Work task: From the line with "index out of" through the line with "(** *** Dictionaries *)", inclusive, return each line of the data below exactly and leave the rest out.

(Materials provided Opens)

Lemma tab_change_executes vs st : executes default_schema (tab_change vs st) st vs.
Proof.
  intros w. unfold tab_change, wp, mbind, M_bind, get, put, mret, M_ret. cbn [srv_db tab_Server].
  destruct (run_change _ _ _ st) as [| |[d n]].
  - by split; [apply calm_refl|].
  - by split; [apply calm_refl|]; split; [eexists|].
  - by split; [split|left].
Qed.
Lemma tab_query_selects vs st : selects default_schema (tab_query vs st) st vs.
Proof.
  intros w rows Hq. cbn [srv_db tab_Server] in Hq. unfold tab_query, wp, mbind, M_bind, get, mret, M_ret.
  rewrite Hq. split; [by apply calm_refl|]. split; [done|]. exists (merge_sort first_le rows).
  split; [apply merge_sort_Permutation|]. split; [done|]. apply Sorted_first, Sorted_merge_sort, _.
Qed.
Lemma tab_row_selects none vs st : selects_row default_schema none (tab_row none vs st) st vs.
Proof.
  intros w rows Hq. cbn [srv_db tab_Server] in Hq. unfold tab_row, wp, mbind, M_bind, get, mret, M_ret.
  rewrite Hq. split; [by apply calm_refl|]. split; [done|]. destruct rows as [|r rows]; [by right|]. by left.
Qed.

Definition tab_db : DBTX tables := {|
  Exec text args := tab_on (parse text) (tab_change (encode <$> args));
  Query text args := tab_on (parse text) (tab_query (encode <$> args));
  QueryRow text args := tab_on (parse text) (tab_row ErrNoRows (encode <$> args));
|}.
#[local] Instance tab_Pool : Pool tables := {|
  pool := tab_db;
  SendBatch l := foldr (λ ta k, _ ←? Exec tab_db ta.1 ta.2; k) (mret (Ok tt)) l;
  Begin := mret (Ok {| tx_DBTX := tab_db; Commit := mret (Ok tt); Rollback := mret (Ok tt) |});
|}.
(** * MazoMate: the extraction-and-export pipeline of [app.py]

    A shallow embedding of the part of [src/app.py] that turns the generated
    text into question/answer dictionaries (the body of [main], lines
    197-209) and of the two exporters [export_to_excel] and
    [export_to_word], followed by the properties of the specification.
    The text generation [generate_interview_questions] and the whole of
    [main] are embedded too, with further properties of the strings, the
    pairing, the exporters and the page.

    Conventions.
    - A Python [str] is a [string]; each [ascii] stands for one code point
      below 256.
    - A Python [dict] with string keys and values is an association list in
      insertion order (the order decides the columns of a DataFrame).
    - Code that can raise lives in the [result] monad; [Raise e] is an
      exception leaving the expression.
    - The calls into pandas/openpyxl and python-docx that build the in-memory
      table and document are modelled structurally, with the texts they cut
      or refuse; the final serialization to bytes is a parameter of the
      exporters, and so is the wording of the two messages of the libraries.
    - The Gemini client is a parameter of the generation; the Streamlit calls
      of [main] are the list of elements put on the page. *)

From Stdlib Require Import List String Ascii Strings.Byte Arith Bool Lia PeanoNat.
From Stdlib Require Import NArith DecimalString.
Import ListNotations.
Open Scope string_scope.

(* ===================================================================== *)
(** ** Exceptions and the error monad *)

Module Py.

(** The exception objects that the modelled code can meet: [IndexError],
    [KeyError] and [ValueError] made with one [str] argument, [MemoryError],
    [KeyboardInterrupt] and [SystemExit] made with none, and
    [OtherException printed], an instance of any other subclass of
    [Exception] (the errors of the libraries), given by what [str()] prints
    of it.  All of them derive from [Exception] except [KeyboardInterrupt]
    and [SystemExit], which derive from [BaseException] only. *)
Inductive exn : Type :=
| IndexError (msg : string)
| KeyError (key : string)
| ValueError (msg : string)
| MemoryError
| KeyboardInterrupt
| SystemExit
| OtherException (printed : string).

(** [isinstance(e, Exception)] *)
Definition is_Exception (e : exn) : bool :=
  match e with
  | KeyboardInterrupt | SystemExit => false
  | _ => true
  end.

Definition single_quote : ascii := "039"%char.
Definition double_quote : ascii := "034"%char.
Definition backslash : ascii := "092"%char.

(** Does the character [c] occur in [s]? *)
Fixpoint occurs (c : ascii) (s : string) : bool :=
  match s with
  | EmptyString => false
  | String c' s' => Ascii.eqb c' c || occurs c s'
  end.

(** [str.isprintable] on one code point below 256: all but the control
    characters U+0000..U+001F and U+007F..U+009F, the no-break space U+00A0
    and the soft hyphen U+00AD. *)
Definition isprintable (c : ascii) : bool :=
  let n := nat_of_ascii c in
  (((32 <=? n) && (n <? 127)) || ((161 <=? n) && negb (n =? 173)))%nat.

Definition hex_digit (n : nat) : ascii :=
  nth n ["0"; "1"; "2"; "3"; "4"; "5"; "6"; "7"; "8"; "9";
         "a"; "b"; "c"; "d"; "e"; "f"]%char "0"%char.

(** How [repr] writes one character inside the quotes [quote]. *)
Definition repr_char (quote c : ascii) : string :=
  let n := nat_of_ascii c in
  if Ascii.eqb c quote || Ascii.eqb c backslash
  then String backslash (String c "")
  else if (n =? 9)%nat then String backslash "t"
  else if (n =? 10)%nat then String backslash "n"
  else if (n =? 13)%nat then String backslash "r"
  else if isprintable c then String c ""
  else String backslash
         (String "x" (String (hex_digit (n / 16))
                        (String (hex_digit (n mod 16)) ""))).

Fixpoint repr_body (quote : ascii) (s : string) : string :=
  match s with
  | EmptyString => EmptyString
  | String c s' => repr_char quote c ++ repr_body quote s'
  end.

(** [repr(s)] of a [str]: in single quotes, or in double quotes when the
    text holds a single quote and no double quote; the quote in use, the
    backslash and what is not printable are escaped. *)
Definition repr (s : string) : string :=
  let quote :=
    if occurs single_quote s && negb (occurs double_quote s)
    then double_quote else single_quote in
  String quote (repr_body quote s ++ String quote "").

(** [str(e)], as interpolated by [f"{e}"]: the argument of the exception,
    nothing when there is none; a [KeyError] prints the repr of its key. *)
Definition str (e : exn) : string :=
  match e with
  | IndexError m | ValueError m | OtherException m => m
  | KeyError k => repr k
  | MemoryError | KeyboardInterrupt | SystemExit => ""
  end.

(** [str(n)] for a non-negative [int], as interpolated by an f-string or
    by [%d]. *)
Definition str_int (n : nat) : string :=
  DecimalString.NilEmpty.string_of_uint (Nat.to_uint n).

Inductive result (A : Type) : Type :=
| Ok (a : A)
| Raise (e : exn).
Arguments Ok {A} a.
Arguments Raise {A} e.

Definition ret {A} (a : A) : result A := Ok a.

Definition bind {A B} (m : result A) (k : A -> result B) : result B :=
  match m with
  | Ok a => k a
  | Raise e => Raise e
  end.

(** [for x in xs: s = body(x, s)] *)
Fixpoint for_each {X S} (xs : list X) (body : X -> S -> result S) (s : S)
  : result S :=
  match xs with
  | [] => Ok s
  | x :: xs' => bind (body x s) (for_each xs' body)
  end.

(** [range(start, stop, step)] for a positive [step]: CPython computes the
    length [(stop - start + step - 1) // step] (0 when [stop <= start]) and
    item [k] as [start + k * step]. *)
Definition range (start stop step : nat) : list nat :=
  map (fun k => start + k * step) (seq 0 ((stop - start + step - 1) / step)).

(** [l[i]] for a non-negative index. *)
Definition getitem {A} (l : list A) (i : nat) : result A :=
  match nth_error l i with
  | Some x => Ok x
  | None => Raise (IndexError "list index out of range")
  end.

(** *** Strings *)

(** Truth value of a [str]: false exactly for the empty string. *)
Definition truthy (s : string) : bool :=
  match s with
  | EmptyString => false
  | String _ _ => true
  end.

(** [s.split(sep)] for a one-character separator: no field is dropped, and
    the empty string splits into one empty field. *)
Fixpoint split (sep : ascii) (s : string) : list string :=
  match s with
  | EmptyString => [EmptyString]
  | String c s' =>
      if Ascii.eqb c sep then EmptyString :: split sep s'
      else match split sep s' with
           | [] => [String c EmptyString]
           | field :: fields => String c field :: fields
           end
  end.

(** [str.isspace] on one code point below 256: U+0009..U+000D,
    U+001C..U+001F, U+0020, U+0085 and U+00A0. *)
Definition isspace (c : ascii) : bool :=
  let n := nat_of_ascii c in
  (((9 <=? n) && (n <=? 13)) || ((28 <=? n) && (n <=? 32))
   || (n =? 133) || (n =? 160))%nat.

Fixpoint lstrip (s : string) : string :=
  match s with
  | EmptyString => EmptyString
  | String c s' => if isspace c then lstrip s' else s
  end.

Fixpoint rstrip (s : string) : string :=
  match s with
  | EmptyString => EmptyString
  | String c s' =>
      match rstrip s' with
      | EmptyString => if isspace c then EmptyString else String c EmptyString
      | r => String c r
      end
  end.

(** [s.strip()] *)
Definition strip (s : string) : string := rstrip (lstrip s).

(** *** Dictionaries *)

Definition dict : Type := list (string * string).

Fixpoint dict_find (d : dict) (key : string) : option string :=
  match d with
  | [] => None
  | (k, v) :: d' => if String.eqb k key then Some v else dict_find d' key
  end.

(** [d[key]] *)
Definition dict_getitem (d : dict) (key : string) : result string :=
  match dict_find d key with
  | Some v => Ok v
  | None => Raise (KeyError key)
  end.

Definition keys (d : dict) : list string := map fst d.

End Py.

Import Py.

Declare Scope py_scope.
Notation "x <- m ;; k" := (bind m (fun x => k))
  (at level 61, m at next level, right associativity) : py_scope.
Open Scope py_scope.

Definition newline : ascii := "010"%char.

(** The one-character string made of a newline. *)
Definition nl : string := String newline "".

(* ===================================================================== *)
(** ** The segmenter: [main], lines 197 and 204-209 *)

(** The dictionary literal [{"Question": question, "Answer": answer}]. *)
Definition qa_dict (question answer : string) : dict :=
  [("Question", question); ("Answer", answer)].
Lemma referee_closes_match_on_third_round_witness :
  exists report g',
    process_user_input (mkDraws 0 0) "paper"
      (mkGameState 2 1 0 false false false (Some "x") None (Some "invalid"))
    = Returned (Round report) g'
    /\ game_over g' = true
    /\ shown_final report <> None.
Proof.
  destruct (referee_closes_match_on_third_round (mkDraws 0 0) "paper"
              (mkGameState 2 1 0 false false false (Some "x") None
                 (Some "invalid")) eq_refl)
    as (report & g' & H1 & H2 & H3 & _).
  exists report, g'. split; [exact H1|]. split; [exact H2|].
  intros Hnone. apply H3 in Hnone. vm_compute in Hnone. discriminate Hnone.
Defined.

Lemma is_str_some (s lit : string) :
  is_str (Some s) lit = true <-> s = lit.
Proof. cbn. apply String.eqb_eq. Qed.

(** With the match open, the bot keeps its bomb back in the opening round
    and once it is spent: the move recorded for the bot is not bomb, and the
    bot's flag is what it was. *)
Theorem bot_holds_bomb_back (r : random_draws) (user_input : string)
    (g : GameState) :
  game_over g = false ->
  current_round g = 0 \/ bot_bomb_used g = true ->
  last_bot_move (state_after (process_user_input r user_input g)) <> Some "bomb"
  /\ bot_bomb_used (state_after (process_user_input r user_input g))
     = bot_bomb_used g.
Proof.
  intros Hopen Hback.
  destruct (process_user_input_round r user_input g Hopen)
    as (um & bm & w & inv & report & -> & _ & Hinv & Hval).
  cbn [state_after]. rewrite update_game_state_closed.
  cbn [last_bot_move bot_bomb_used].
  destruct inv.
  - destruct (Hinv eq_refl) as (_ & -> & _). cbn [negb andb].
    by rewrite orb_false_r.
  - destruct (Hval eq_refl) as (_ & _ & m & -> & Hm & _).
    rewrite get_bot_move_cases in Hm. injection Hm as Hm.
    assert (negb (bot_bomb_used g) && (1 <=? current_round g) = false) as Hno.
    { destruct Hback as [-> | ->]; [apply andb_false_r|done]. }
    rewrite Hno in Hm. cbn [andb] in Hm. subst m.
    destruct (random_choice_standard r) as [_ Hne].
    apply String.eqb_neq in Hne as Hne'.
    split; [congruence|]. cbn [negb andb is_str]. by rewrite Hne', orb_false_r.
Qed.

Lemma bot_holds_bomb_back_witness :
  last_bot_move
    (state_after (process_user_input (mkDraws 0 1) "scissors" GameState_default))
  <> Some "bomb"
  /\ bot_bomb_used
       (state_after (process_user_input (mkDraws 0 1) "scissors" GameState_default))
     = false.
Proof.
  apply (bot_holds_bomb_back (mkDraws 0 1) "scissors" GameState_default);
    [reflexivity | left; reflexivity].
Defined.
Lemma store_exportResult_run
    (export_reply : string → CheckResultJson → Outcome unit)
    (result : CheckResult) (format : string) (w : World) :
  ∃ w', store w' = store w ∧ heap w' = heap w ∧
    Store.exportResult export_reply result format w
    = (match export_channel format with
       | Some channel => export_reply channel (serialize (heap w) result)
       | None => Thrown (new_Error "지원하지 않는 내보내기 형식입니다.")
       end, w') ∧
    (length (ipc_log w') ≤ S (length (ipc_log w)))%nat ∧
    (export_channel format = None → ipc_log w' = ipc_log w).
Proof.
  unfold Store.exportResult, try_catch.
  destruct (export_channel_cases format) as [[-> ->]|[[-> ->]|[[-> ->]|[-> Hnot]]]].
  1-3: cbn [String.eqb Ascii.eqb Bool.eqb]; rewrite invoke_export_run;
    destruct (export_reply _ (serialize (heap w) result)) as [[]|e];
    eexists; (split_and!; [| |reflexivity| |discriminate]);
    try reflexivity;
    unfold console_error, throw, mbind, M_bind, log_ipc; cbn [fst snd ipc_log];
    rewrite length_app; cbn [length]; lia.
  rewrite !elem_of_cons, elem_of_nil in Hnot.
  destruct (String.eqb_spec format "json") as [?|_]; [tauto|].
  destruct (String.eqb_spec format "html") as [?|_]; [tauto|].
  destruct (String.eqb_spec format "pdf") as [?|_]; [tauto|].
  eexists. split_and!; [| |reflexivity| |reflexivity]; try reflexivity.
  cbn. lia.
Qed.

(Materials provided Closes)

Problem solution:
  | None => Raise (IndexError "list index out of range")
  end.

(** *** Strings *)

(** Truth value of a [str]: false exactly for the empty string. *)
Definition truthy (s : string) : bool :=
  match s with
  | EmptyString => false
  | String _ _ => true
  end.

(** [s.split(sep)] for a one-character separator: no field is dropped, and
    the empty string splits into one empty field. *)
Fixpoint split (sep : ascii) (s : string) : list string :=
  match s with
  | EmptyString => [EmptyString]
  | String c s' =>
      if Ascii.eqb c sep then EmptyString :: split sep s'
      else match split sep s' with
           | [] => [String c EmptyString]
           | field :: fields => String c field :: fields
           end
  end.

(** [str.isspace] on one code point below 256: U+0009..U+000D,
    U+001C..U+001F, U+0020, U+0085 and U+00A0. *)
Definition isspace (c : ascii) : bool :=
  let n := nat_of_ascii c in
  (((9 <=? n) && (n <=? 13)) || ((28 <=? n) && (n <=? 32))
   || (n =? 133) || (n =? 160))%nat.

Fixpoint lstrip (s : string) : string :=
  match s with
  | EmptyString => EmptyString
  | String c s' => if isspace c then lstrip s' else s
  end.

Fixpoint rstrip (s : string) : string :=
  match s with
  | EmptyString => EmptyString
  | String c s' =>
      match rstrip s' with
      | EmptyString => if isspace c then EmptyString else String c EmptyString
      | r => String c r
      end
  end.

(** [s.strip()] *)
Definition strip (s : string) : string := rstrip (lstrip s).

(** *** Dictionaries *)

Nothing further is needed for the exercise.